Markets sure are unusual at the moment. The price action is testing all sorts of assumptions – and has busted one of my longstanding views. (Partially) based on the observation of JGBs over the years, I had concluded that nominal bond yields could not remain negative for a sustained period of time.
Facts have made a fool of me … what I had dismissed as a technical anomaly a month ago (the top dashed line is a month back) has now become a ‘feature’ of the CHF Bond market.
The Jan’14 Bond is now -30bps, the Nov’14 is -25bps, the Mar’16 is -8bps, and the Oct’16 is -3bps .. the question is why?
I suspect that foreign money is pouring out of Europe and into CHF capital markets.
Out of EUR because folks do not want the uncertain currency position – they are not sure if there will be a EUR in a few years time, however they have confidence in the Swiss Franc.
You can see that EURCHF has been sitting at the SNB’s 1.20 floor for a few weeks now – I wonder who is buying all that EUR?
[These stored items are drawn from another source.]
(** * DealFlow lead pipeline: a shallow embedding of [dealflow/dealflow.py]

    The Python module keeps three module-level globals, [LEADS] (a dict from
    lead id to [Lead]), [SALES_REPS] (the roster, a list of dicts) and
    [route_counter], and exposes five operations on them.  Here the globals
    are the fields of an explicit [State], the operations are computations in
    a state-and-exception monad (an exception leaves whatever was written
    before it), and Python's insertion-ordered [dict] is an association list
    that is updated in place.  The one builtin whose behaviour rests on
    tables outside the module, [str.lower], is a parameter of the
    development; the worked examples at the end use ASCII names, on which
    it is the map of A-Z to a-z.  *)

From Stdlib Require Import ZArith List String Ascii Bool Lia DecimalString.
Import ListNotations.
Open Scope string_scope.
Open Scope Z_scope.

(** ** Python values and exceptions *)

(** The values a lead's [extra] dict holds. *)
Inductive PyVal : Type :=
| VNone
| VBool (b : bool)
| VInt (z : Z)
| VStr (s : string).

(** [v == s] for a string literal [s]: only a [str] with the same
    characters compares equal. *)
Definition py_eq_str (v : PyVal) (s : string) : bool :=
  match v with
  | VStr t => String.eqb t s
  | _ => false
  end.

(** The exceptions the module can raise; [KeyError] carries the missing key. *)
Inductive PyErr : Type :=
| KeyError (key : PyVal)
| ZeroDivisionError
| IndexError.

Inductive Outcome (A : Type) : Type :=
| Return (a : A)
| Raise (e : PyErr).
Arguments Return {A} a.
Arguments Raise {A} e.

Definition succeeded {A : Type} (o : Outcome A) : bool :=
  match o with
  | Return _ => true
  | Raise _ => false
  end.

(** ** Python's [dict]: insertion-ordered, one entry per key *)

Class KeyEq (K : Type) := keq : K -> K -> bool.

#[global] Instance KeyEq_Z : KeyEq Z := Z.eqb.
#[global] Instance KeyEq_string : KeyEq string := String.eqb.

Module PyDict.
Section Ops.
Context {K V : Type} `{KeyEq K}.

Definition t : Type := list (K * V).

(** [d.get(k)] *)
Fixpoint get (k : K) (d : t) : option V :=
  match d with
  | [] => None
  | (k', v) :: rest => if keq k k' then Some v else get k rest
  end.

(** [d.get(k, dflt)] *)
Definition get_default (k : K) (dflt : V) (d : t) : V :=
  match get k d with
  | Some v => v
  | None => dflt
  end.

(** [k in d] *)
Definition contains (k : K) (d : t) : bool :=
  match get k d with
  | Some _ => true
  | None => false
  end.

(** [d[k] = v]: an existing key keeps its position, a new one goes last. *)
Fixpoint set (k : K) (v : V) (d : t) : t :=
  match d with
  | [] => [(k, v)]
  | (k', v') :: rest =>
      if keq k k' then (k', v) :: rest else (k', v') :: set k v rest
  end.

(** [d.update(e)] *)
Definition update (d e : t) : t :=
  fold_left (fun acc kv => set (fst kv) (snd kv) acc) e d.

(** [len(d)] *)
Definition len (d : t) : Z := Z.of_nat (List.length d).

Definition keys (d : t) : list K := map fst d.
Definition values (d : t) : list V := map snd d.
End Ops.
Arguments t : clear implicits.
End PyDict.

(** [sum(d.values())] *)
Definition sum_values {K : Type} (d : PyDict.t K Z) : Z :=
  fold_right Z.add 0 (PyDict.values d).

(** ** Strings *)

Definition nl : string := String "010" EmptyString.

(** [str(n)] for an int *)
Definition str_of_int (n : Z) : string := NilZero.string_of_int (Z.to_int n).

(** [s.replace(old, new)] for a one-character [old] *)
Fixpoint str_replace_char (old : ascii) (new : string) (s : string) : string :=
  match s with
  | EmptyString => EmptyString
  | String c rest =>
      if Ascii.eqb c old then new ++ str_replace_char old new rest
      else String c (str_replace_char old new rest)
  end.

Definition lower_ascii (c : ascii) : ascii :=
  let n := nat_of_ascii c in
  if (Nat.leb 65 n && Nat.leb n 90)%bool then ascii_of_nat (n + 32) else c.

(** What [s.lower()] does to a string of ASCII characters: the letters A-Z
    go to a-z.  It stands in for [str.lower] in the worked examples, whose
    names are ASCII. *)
Fixpoint ascii_lower (s : string) : string :=
  match s with
  | EmptyString => EmptyString
  | String c rest => String (lower_ascii c) (ascii_lower rest)
  end.

Section DealFlow.

(** [str.lower].  A string here is the UTF-8 text of a Python [str]; how
    [lower] maps it is fixed by the interpreter's Unicode tables, which the
    module does not contain, so the development takes the function as
    given and assumes nothing about it. *)
Variable lower : string -> string.
(** * Slither simulation core (slitherLogic.js): a shallow embedding

    JavaScript numbers are embedded as real numbers ([R]): [Math.cos],
    [Math.sin], [Math.hypot] and [Math.floor] are the real functions, and the
    statements below are the exact ones of which the floating-point program
    computes approximations.  The one place where rounding changes the control
    flow, the subtraction loop of [normalizeAngle], is also embedded over
    binary64 ([Module Binary64]).

    An exception thrown by the program ([TypeError] on a property read of
    [undefined]) is [None].  [Math.random] is a supply of numbers passed in. *)

From Stdlib Require Import String Reals Lra Lia List ZArith Bool Permutation Sorted.
From Stdlib Require Import Floats DecimalString DecimalNat.
Import ListNotations.
Open Scope R_scope.

(** ** Constants *)

Definition SEGMENT_SPACING : R := 8.
Definition HEAD_RADIUS : R := 10.
Definition BODY_RADIUS : R := 8.
Definition PELLET_RADIUS : R := 6.
Definition DEFAULT_SPEED : R := 120.
Definition TURN_SPEED : R := 4.
Definition PELLET_VALUE : R := 1.
Definition DEATH_PELLET_FRACTION : R := 0.4.
Definition INITIAL_LENGTH : nat := 15.
Definition PELLET_SPAWN_INTERVAL : R := 2.
Definition ARENA_PADDING : R := 40.

(** ** Data model *)

Record Point := mkPoint { px : R; py : R }.

Record Snake := mkSnake {
  id : string;
  segments : list Point;
  angle : R;
  speed : R;
  turnSpeed : R;
  color : string;
  isPlayer : bool
}.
SNB data for the week to 25 May show ~17bn CHF increase in sight deposits (around EUR14.2bn at EURCHF 1.20). My guess is that this number will have significantly increased in the most recent week.
I also suspect that SNB’s swelling EUR portfolio is one of the major reasons that 6m German bills offer a handsome -3bps return (not to mention 10yrs at 1.27%).
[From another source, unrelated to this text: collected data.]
(** * ChatToner server: orchestration layer of the LangChain pipeline

    A shallow embedding of
    - [langchain_pipeline/chains/finetune_chain.py] (class [FinetuneChain]):
      the routing decision and the two-stage formal-document conversion;
    - [langchain_pipeline/chains/rag_chain.py] (class [RAGChain]):
      the retrieval-augmented 3-style generator and the feedback router.

    Python dictionaries are finite maps from strings to dynamically typed
    values, exceptions are an explicit outcome, the collaborators reached
    over the network or imported lazily (inference server, prompt and
    generation services, document index, preference store) are section
    variables, and the objects that the code shares by reference (the
    caller's profile in the feedback router) live in an explicit store. *)

From Stdlib Require Import ZArith QArith Ascii String.
From stdpp Require Import gmap strings list fin_maps pretty.

Local Open Scope Z_scope.

(** ** Python values *)

(** The values that occur in profiles and results.  Floats are outside the
    model.  A [str] is a sequence of code points; the elements of a Rocq
    string play that role, [len] and slicing being position-wise. *)
#[warnings="-register-all"] Inductive pyval : Type :=
| VNone
| VBool (b : bool)
| VInt (z : Z)
| VStr (s : string)
| VList (l : list pyval)
| VDict (d : gmap string pyval).

Abbreviation dict := (gmap string pyval).

Definition LF : string := String "010"%char EmptyString.

(** [type(v).__name__] *)
Definition type_name (v : pyval) : string :=
  match v with
  | VNone => "NoneType"
  | VBool _ => "bool"
  | VInt _ => "int"
  | VStr _ => "str"
  | VList _ => "list"
  | VDict _ => "dict"
  end.

(** [bool(v)]: the truth value that [if v:] tests. *)
Definition truthy (v : pyval) : bool :=
  match v with
  | VNone => false
  | VBool b => b
  | VInt z => negb (z =? 0)
  | VStr s => negb (String.eqb s EmptyString)
  | VList l => match l with [] => false | _ => true end
  | VDict d => negb (bool_decide (d = ∅))
  end.

(** [d.get(key, default)] *)
Definition dict_get (d : dict) (key : string) (dflt : pyval) : pyval :=
  default dflt (d !! key).

(** ** Exceptions *)

Inductive exn_class : Type :=
| HTTPError | TypeError | AttributeError | KeyError | OtherException.

(** An exception object; [exn_msg] is what [str(e)] returns. *)
Record exn : Type := Exn { exn_cls : exn_class; exn_msg : string }.

Inductive outcome (A : Type) : Type :=
| Ret (a : A)
| Raise (e : exn).
Arguments Ret {A} a.
Arguments Raise {A} e.

#[global] Instance outcome_ret : MRet outcome := @Ret.
#[global] Instance outcome_bind : MBind outcome := λ A B f m,
  match m with
  | Ret a => f a
  | Raise e => Raise e
  end.
(** * IMDb filmography synchronisation: a model of [src/index.js] and of the
    older variant [src/unnamed/part_000]

    The JavaScript program reads the talents that have no row yet in
    [tblImdbMetaData], fetches the IMDb page of each, decodes the JSON of the
    [__NEXT_DATA__] script and inserts one row per credit.

    The development follows the program:
    - [value] is what [JSON.parse] hands to the program, with the JavaScript
      operations the program applies to it (truthiness, property reads,
      optional chaining, [toString], template literals);
    - [extractImdbId] is the regular expression of the identifier extractor;
    - [Index] and [Part000] hold the two versions of
      [extractFilmographyFromHtml];
    - [Driver] is [processAllExistingImdbLinks] and the top-level async
      function, over a state that holds the output table and the console. *)

From Stdlib Require Import ZArith List String Ascii Bool Lia DecimalString.
Import ListNotations.
Local Open Scope string_scope.
Local Open Scope list_scope.

Set Warnings "-register-all".

(** String concatenation, the [+] of JavaScript on strings. *)
Infix "+++" := String.append (at level 60, right associativity).

(** ** Exceptions *)

(** What a JavaScript [throw] carries, as far as the program distinguishes
    it: the [TypeError] of the language, the [Error] raised by
    [fetchImdbPage] on a response that is not ok, a rejected [fetch] or
    [response.text()], and an error of the [mssql] driver. *)
Inductive error : Type :=
| TypeError
| FetchError (status : Z)
| NetworkError
| SqlError.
Why into bonds – and not bank deposits? Perhaps these investors do not trust that banks will remain solvent if the worst happens, so they prefer the security of a Government that is very unlikely to go broke over a zero interest bank deposit.
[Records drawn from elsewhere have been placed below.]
(** ** Authentication *)

(** C4, as stated, fails on the preflight branch, which answers before the
    header is read: an OPTIONS request without Authorization header gets
    200. *)
Lemma preflight_without_authorization :
  let req := {| method := "OPTIONS"; authorization := None;
                body := BodyThrows "Unexpected end of JSON input" |} in
  let r := handle process_document Demo.w Demo.st req in
  ¬ (authorization req = None →
     status (response r) = 401 ∧ writes (trace r) = [] ∧ store r = Demo.st).
Proof.
  intros req r H.
  destruct H as [H _]; [reflexivity|].
  vm_compute in H. discriminate.
Qed.

(** C4, amended.  A call other than the OPTIONS preflight that carries no
    Authorization header is answered 401 and nothing is written to the
    store. *)
Theorem missing_authorization_is_401
    (ep : endpoint) (w : World) (st : Db.Store) (req : Request) :
  method req ≠ "OPTIONS" →
  authorization req = None →
  let r := handle ep w st req in
  status (response r) = 401 ∧ writes (trace r) = [] ∧ store r = st.
Proof.
  intros Hm Ha r; subst r.
  apply String.eqb_neq in Hm.
  destruct ep; unfold_handlers; rewrite Hm, Ha; cbv beta iota; leaf; done.
Qed.

Lemma missing_authorization_is_401_witness :
  let r := handle send_chat_message Demo.w Demo.st (Demo.post None Demo.chat_fields) in
  status (response r) = 401 ∧ writes (trace r) = [] ∧ store r = Demo.st.
Proof.
  apply (missing_authorization_is_401 send_chat_message Demo.w Demo.st
           (Demo.post None Demo.chat_fields)).
  - discriminate.
  - reflexivity.
Defined.

(** ** Dispatch failure *)

(** C2, as stated, fails on the multi-source ingestion endpoint: the
    processor answers 502, the caller gets 500, and the notebook is still
    [idle]; the handler has written nothing. *)
Lemma failed_ingestion_leaves_status :
  let req := Demo.post (Some "Bearer alice") Demo.websites_fields in
  let r := handle process_additional_sources Demo.w_failing Demo.st req in
  ¬ (dispatch_non_2xx (trace r) = true →
     status_after process_additional_sources req (store r) = Some "failed"
     ∧ status (response r) = 500).
Proof.
  intros req r H.
  assert (Hs : status_after process_additional_sources req (store r) = Some "idle")
    by (vm_compute; reflexivity).
  destruct H as [H _]; [vm_compute; reflexivity|].
  rewrite Hs in H. discriminate.
Qed.

(** C2, amended.  When the processor answers a dispatch with a status
    outside 200..299, the caller gets 500.  After a document-processing
    call the source's [processing_status] is then [failed], after a
    content-generation call the notebook's [generation_status] is
    [failed]; the multi-source ingestion and chat relay handlers write
    nothing. *)
Theorem failed_dispatch_outcome
    (ep : endpoint) (w : World) (st : Db.Store) (req : Request) :
  let r := handle ep w st req in
  dispatch_non_2xx (trace r) = true →
  status (response r) = 500
  ∧ match ep with
    | process_document | generate_notebook_content =>
        status_after ep req (store r) = Some "failed"
    | process_additional_sources | send_chat_message =>
        writes (trace r) = [] ∧ store r = st
    end.
Proof.
  intros r; subst r.
  run_handler ep w st req; intros Hd; cbn [orb] in Hd; rewrite ?orb_false_r in Hd;
    try congruence; try (split_and!; reflexivity).
  all: split; [reflexivity|]; unfold status_after, request_prop;
    match goal with H : body _ = _ |- _ => rewrite H end.
  all: first
    [ apply source_status_updated; eauto using select_source_owner_Some
    | apply notebook_status_updated, notebook_update_keeps;
      eauto using select_notebook_owner_Some ].
Qed.

Lemma failed_dispatch_outcome_witness :
  let req := Demo.post (Some "Bearer alice") Demo.document_fields in
  let r := handle process_document Demo.w_failing Demo.st req in
  status (response r) = 500
  ∧ status_after process_document req (store r) = Some "failed".
Proof.
  apply (failed_dispatch_outcome process_document Demo.w_failing Demo.st
           (Demo.post (Some "Bearer alice") Demo.document_fields)).
  vm_compute. reflexivity.
Defined.

(** ** Dispatch configuration *)

(** C3, as stated, fails on the document endpoint: with
    [DOCUMENT_PROCESSING_WEBHOOK_URL] unset the caller gets 500 and the
    source's [processing_status] goes from [pending] to [failed]. *)
Lemma missing_url_marks_source_failed :
  let w := Demo.world (delete "DOCUMENT_PROCESSING_WEBHOOK_URL" Demo.env)
             Demo.accepting "2025-01-01T00:00:00.000Z" in
  let req := Demo.post (Some "Bearer alice") Demo.document_fields in
  let r := handle process_document w Demo.st req in
  ¬ (config_missing (endpoint_url process_document) (trace r) = true →
     status (response r) = 500
     ∧ status_after process_document req (store r)
       = status_after process_document req Demo.st).
Proof.
  intros w req r H.
  destruct H as [_ H]; [vm_compute; reflexivity|].
  vm_compute in H. discriminate.
Qed.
Why not cash? After all that is a zero yield claim on the swiss government – well, where are you going to put that many Francs?
MOnetary policy is bond buying, and the world needs easier monetary policy just now – so i have every expectation that yields will keep falling.
Finally, I want to take a pot shot at the “yields drive FX” view of the world. Currency and Bonds are both liabilities of the National Treasury – the primary factor to consider when valuing both is the expected future surpluses process (parenthetically, that means that we already have a form of Euro-bond, the EUR … but that’s another story!).
In the current market, this ‘credit view’ is driving capital flows. This is why yields are falling and currencies are staying up in markets where the sovereign’s credit is strong. That is what’s happening in Australia just now.